CTO Kit Colbert and I just delivered our Solution Keynote, where we shared demos of some of the most innovative work happening in OCTO, in partnership with our R&D business units. In this blog post, I’ll give you a short recap of what we discussed and include links to the deep dives for the solution demos we presented during the keynote. These projects showcase emerging technologies that align to major initiatives we’ve been focusing on over the last year, including security, multi-cloud computing, edge computing, machine learning, and modern apps.
Project Santa Cruz: Bringing modern apps and innovation to the edge
First up, Director of Product Incubation Tasha Drew walked us through Project Santa Cruz, which is a perfect example of the impact modern applications can make in edge computing. Project Santa Cruz offers a single device that can run SD-WAN and modern applications at the edge. Our goal is straightforward — if the application or service can run in an OCI-compliant container, it can run on Santa Cruz. Public cloud providers are packaging their services designed to run at the edge in containers, meaning that you can have a single device to run network services, containers, and cloud services. As business needs change, new apps and services can be deployed to your edge sites as software updates.
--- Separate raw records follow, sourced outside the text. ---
Lemma walk_loop_spec extensions ignore_patterns walk : forall paths,
  walk_loop extensions ignore_patterns walk paths =
  paths ++
  flat_map
    (fun d =>
       if match ignore_patterns with
          | Some patterns => existsb (fun p => contains p (fst d)) patterns
          | None => false
          end
       then []
       else map (path_join (fst d))
                (filter (fun f =>
                           member (rpartition_tail "."%char f) extensions)
                        (snd d)))
    walk.
Proof.
  induction walk as [|[dir files] walk IH]; intro paths; simpl.
  - now rewrite app_nil_r.
  - destruct ignore_patterns as [patterns|].
    + rewrite ignore_loop_spec. simpl.
      destruct (existsb (fun p => contains p dir) patterns); rewrite IH.
      * reflexivity.
      * rewrite files_loop_spec. now rewrite <- app_assoc.
    + rewrite IH, files_loop_spec. now rewrite <- app_assoc.
Qed.

Lemma rpartition_tail_none c s : lacks c s = true -> rpartition_tail c s = s.
Proof.
  destruct s as [|x s]; [reflexivity|]. simpl. intro H.
  apply andb_true_iff in H. destruct H as [Hx Hs].
  apply negb_true_iff in Hx. now rewrite Hs, Hx.
Qed.

Lemma lacks_app_sep c a b : lacks c (a ++ c :: b) = false.
Proof.
  induction a as [|x a IH]; simpl.
  - now rewrite Ascii.eqb_refl.
  - rewrite IH. apply andb_false_r.
Qed.

Lemma rpartition_tail_last c base ext :
  lacks c ext = true -> rpartition_tail c (base ++ c :: ext) = ext.
Proof.
  intro H. induction base as [|x base IH]; simpl.
  - now rewrite H, Ascii.eqb_refl.
  - now rewrite lacks_app_sep.
Qed.
(** * PAI-OpenCode: sentiment and outcome capture handlers

    A shallow embedding of
    - [.opencode/plugins/handlers/implicit-sentiment.ts] and
    - [.opencode/plugins/handlers/response-capture.ts],
    with the JavaScript primitives they rely on (UTF-16 strings, regular
    expressions, [String.prototype.replace], promises raced against a timer)
    and the properties of the capture pipeline proved over it. *)

From Stdlib Require Import Ascii String DecimalString QArith.
From stdpp Require Import base option list gmap.

#[local] Open Scope nat_scope.
#[local] Open Scope list_scope.

(** ** JavaScript strings

    A JavaScript string is a sequence of UTF-16 code units; [length],
    [slice], [substring], regular expressions without the [u] flag and
    [includes] all work on code units. *)

Definition char := N.
Bind Scope N_scope with char.
Abbreviation jsstring := (list N).

Definition chr (a : ascii) : char := N_of_ascii a.

(** An ASCII literal as a JavaScript string. *)
Definition str (s : string) : jsstring := map chr (list_ascii_of_string s).

Definition char_eqb (a b : char) : bool := N.eqb a b.

Fixpoint jsstring_eqb (a b : jsstring) : bool :=
  match a, b with
  | [], [] => true
  | x :: a', y :: b' => char_eqb x y && jsstring_eqb a' b'
  | _, _ => false
  end.

Definition in_range (lo hi c : char) : bool := N.leb lo c && N.leb c hi.

(** ECMAScript [LineTerminator]: LF, CR, LS, PS. *)
Definition isLineTerminator (c : char) : bool :=
  char_eqb c 10 || char_eqb c 13 || char_eqb c 8232 || char_eqb c 8233.

(** ECMAScript [WhiteSpace] and [LineTerminator], the set behind [\s] and
    [trim]. *)
Definition isWhiteSpace (c : char) : bool :=
  in_range 9 13 c || char_eqb c 32 || char_eqb c 160 || char_eqb c 5760
  || in_range 8192 8202 c || char_eqb c 8232 || char_eqb c 8233
  || char_eqb c 8239 || char_eqb c 8287 || char_eqb c 12288
  || char_eqb c 65279.

Definition isDigit (c : char) : bool := in_range 48 57 c.

(** [\w]: the 63 basic word characters. *)
Definition isWordChar (c : char) : bool :=
  in_range 97 122 c || in_range 65 90 c || isDigit c || char_eqb c 95.

(** [Canonicalize] of a regular expression with the [i] flag and without
    [u]: the upper-case form when it is a single code unit, except that a
    non-ASCII unit never folds to an ASCII one.  The table covers ASCII and
    Latin-1, the two blocks in which the patterns of the handlers have
    letters; elsewhere a unit is taken as its own canonical form. *)
Definition canonicalize (c : char) : char :=
  if in_range 97 122 c then c - 32
  else if in_range 224 254 c && negb (char_eqb c 247) then c - 32
  else c.

Fixpoint startsWith (p s : jsstring) : bool :=
  match p, s with
  | [], _ => true
  | x :: p', y :: s' => char_eqb x y && startsWith p' s'
  | _ :: _, [] => false
  end.

(** [s.includes(p)] *)
Fixpoint includes (p s : jsstring) : bool :=
  startsWith p s ||
  match s with
  | [] => false
  | _ :: s' => includes p s'
  end.

Fixpoint trimStart (s : jsstring) : jsstring :=
  match s with
  | c :: s' => if isWhiteSpace c then trimStart s' else s
  | [] => []
  end.

Definition trimEnd (s : jsstring) : jsstring := rev (trimStart (rev s)).

(** [s.trim()] *)
Definition trim (s : jsstring) : jsstring := trimEnd (trimStart s).

(** [s.slice(0, n)] and [s.substring(0, n)] for a literal [n >= 0]. *)
Definition slice0 (n : nat) (s : jsstring) : jsstring := take n s.

(** [l.join(sep)] *)
Definition joinWith (sep : jsstring) (l : list jsstring) : jsstring :=
  match l with
  | [] => []
  | x :: l' => x ++ concat (map (fun y => sep ++ y) l')
  end.

(** The line feed. *)
Definition nl : jsstring := [10%N].

(** A string is truthy when it is not empty. *)
Definition truthy (s : jsstring) : bool :=
  match s with [] => false | _ => true end.

(** The two halves of a surrogate pair. *)
Definition isHighSurrogate (c : char) : bool := in_range 55296 56319 c.
Definition isLowSurrogate (c : char) : bool := in_range 56320 57343 c.

(** What is left of a string that is written to a file as UTF-8 and read
    back: a surrogate without its other half cannot be encoded and comes
    back as U+FFFD.  This is [s.toWellFormed()]. *)
Fixpoint toWellFormed (s : jsstring) : jsstring :=
  match s with
  | [] => []
  | c :: s' =>
      if isHighSurrogate c then
        match s' with
        | d :: s'' =>
            if isLowSurrogate d then c :: d :: toWellFormed s''
            else 65533%N :: toWellFormed s'
        | [] => [65533%N]
        end
      else if isLowSurrogate c then 65533%N :: toWellFormed s'
      else c :: toWellFormed s'
  end.

(** ** Regular expressions

    A backtracking matcher in continuation-passing style, following the
    ECMAScript semantics of patterns: alternatives are tried left to right,
    quantifiers are greedy or lazy, an iteration of a quantifier that
    consumes nothing is rejected, and [exec] tries the start positions from
    left to right. *)

Record flags := Flags { ignoreCase : bool; multiline : bool; dotAll : bool }.

Inductive regex :=
| Empty
| Lit (c : char)
| Class (p : char -> bool)
| Dot
| Seq (r1 r2 : regex)
| Alt (r1 r2 : regex)
| Star (greedy : bool) (r : regex)
| Group (i : nat) (r : regex)
| Bol
| Eol
| WordBoundary.

(** The matcher's state: the code units before the current position (most
    recent first), those from it on, and the captures made so far. *)
Record mstate := MState {
  seen : jsstring;
  rest : jsstring;
  caps : list (nat * jsstring)
}.

Definition orElse {A} (a b : option A) : option A :=
  match a with Some _ => a | None => b end.

Definition step (st : mstate) (ok : char -> bool) (k : mstate -> option mstate)
  : option mstate :=
  match rest st with
  | c :: r => if ok c then k (MState (c :: seen st) r (caps st)) else None
  | [] => None
  end.

Definition atBol (fl : flags) (st : mstate) : bool :=
  match seen st with
  | [] => true
  | c :: _ => multiline fl && isLineTerminator c
  end.

Definition atEol (fl : flags) (st : mstate) : bool :=
  match rest st with
  | [] => true
  | c :: _ => multiline fl && isLineTerminator c
  end.

Definition atWordBoundary (st : mstate) : bool :=
  let a := match seen st with c :: _ => isWordChar c | [] => false end in
  let b := match rest st with c :: _ => isWordChar c | [] => false end in
  xorb a b.

Definition litMatches (fl : flags) (c x : char) : bool :=
  if ignoreCase fl then char_eqb (canonicalize c) (canonicalize x)
  else char_eqb c x.

Definition dotMatches (fl : flags) (x : char) : bool :=
  dotAll fl || negb (isLineTerminator x).

(** The iterations of a quantified atom [inner]: [fuel] bounds their
    number, and an iteration must consume something. *)
Fixpoint starLoop (inner : (mstate -> option mstate) -> mstate -> option mstate)
  (greedy : bool) (k : mstate -> option mstate) (fuel : nat) (st : mstate)
  : option mstate :=
  match fuel with
  | O => k st
  | S fuel' =>
      let again :=
        inner (fun st' =>
                 if length (rest st') <? length (rest st)
                 then starLoop inner greedy k fuel' st' else None) st in
      if greedy then orElse again (k st) else orElse (k st) again
  end.

Fixpoint rmatch (fl : flags) (r : regex) (k : mstate -> option mstate)
  (st : mstate) {struct r} : option mstate :=
  match r with
  | Empty => k st
  | Lit c => step st (litMatches fl c) k
  | Class p => step st p k
  | Dot => step st (dotMatches fl) k
  | Seq r1 r2 => rmatch fl r1 (rmatch fl r2 k) st
  | Alt r1 r2 => orElse (rmatch fl r1 k st) (rmatch fl r2 k st)
  | Star greedy r' =>
      starLoop (rmatch fl r') greedy k (length (rest st)) st
  | Group i r' =>
      rmatch fl r'
        (fun st' =>
           k (MState (seen st') (rest st')
                ((i, take (length (rest st) - length (rest st')) (rest st))
                   :: caps st'))) st
  | Bol => if atBol fl st then k st else None
  | Eol => if atEol fl st then k st else None
  | WordBoundary => if atWordBoundary st then k st else None
  end.

(** The result of a successful [exec]: [m.index], [m[0]] and the groups. *)
Record mresult := MResult {
  index : nat;
  matched : jsstring;
  groups : list (nat * jsstring)
}.

(** [m[i]] for [i >= 1]; [None] is [undefined]. *)
Fixpoint capture (i : nat) (g : list (nat * jsstring)) : option jsstring :=
  match g with
  | [] => None
  | (j, s) :: g' => if Nat.eqb i j then Some s else capture i g'
  end.

Definition group (m : mresult) (i : nat) : jsstring :=
  default [] (capture i (groups m)).

Fixpoint execFrom (fl : flags) (r : regex) (before after : jsstring)
  : option mresult :=
  match rmatch fl r Some (MState before after []) with
  | Some st =>
      Some (MResult (length before)
              (take (length after - length (rest st)) after) (caps st))
  | None =>
      match after with
      | [] => None
      | c :: after' => execFrom fl r (c :: before) after'
      end
  end.

(** [s.match(re)] and [re.exec(s)] for a pattern without the [g] flag. *)
Definition exec (fl : flags) (r : regex) (s : jsstring) : option mresult :=
  execFrom fl r [] s.

(** [re.test(s)] *)
Definition test (fl : flags) (r : regex) (s : jsstring) : bool :=
  bool_decide (is_Some (exec fl r s)).

(** *** Pattern syntax

    Where a source pattern is quoted in a comment, a star that is followed
    by a closing parenthesis is written with a space between the two. *)

Definition noFlags : flags := Flags false false false.
Definition flag_i : flags := Flags true false false.
Definition flag_m : flags := Flags false true false.
Definition flag_is : flags := Flags true false true.

Fixpoint lits (s : jsstring) : regex :=
  match s with
  | [] => Empty
  | c :: s' => Seq (Lit c) (lits s')
  end.

Definition lit (s : string) : regex := lits (str s).

Fixpoint seqs (rs : list regex) : regex :=
  match rs with
  | [] => Empty
  | [r] => r
  | r :: rs' => Seq r (seqs rs')
  end.

Fixpoint alts (rs : list regex) : regex :=
  match rs with
  | [] => Empty
  | [r] => r
  | r :: rs' => Alt r (alts rs')
  end.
Tasha demonstrated just how easy it is to deploy this platform. You literally open the box containing the VMware SD-WAN edge device and plug in power and Ethernet. The platform connects to the VMware SD-WAN Orchestrator for initial provisioning and downloads policies, applications, and settings. This is the simple and low-touch experience that our customers have been asking for in support of their edge initiatives. The next step is to connect it to Tanzu Mission Control, so your Kubernetes platform team can begin to interact with it — providing namespaces to your development teams as part of their global infrastructure platform. It is truly zero-touch provisioning.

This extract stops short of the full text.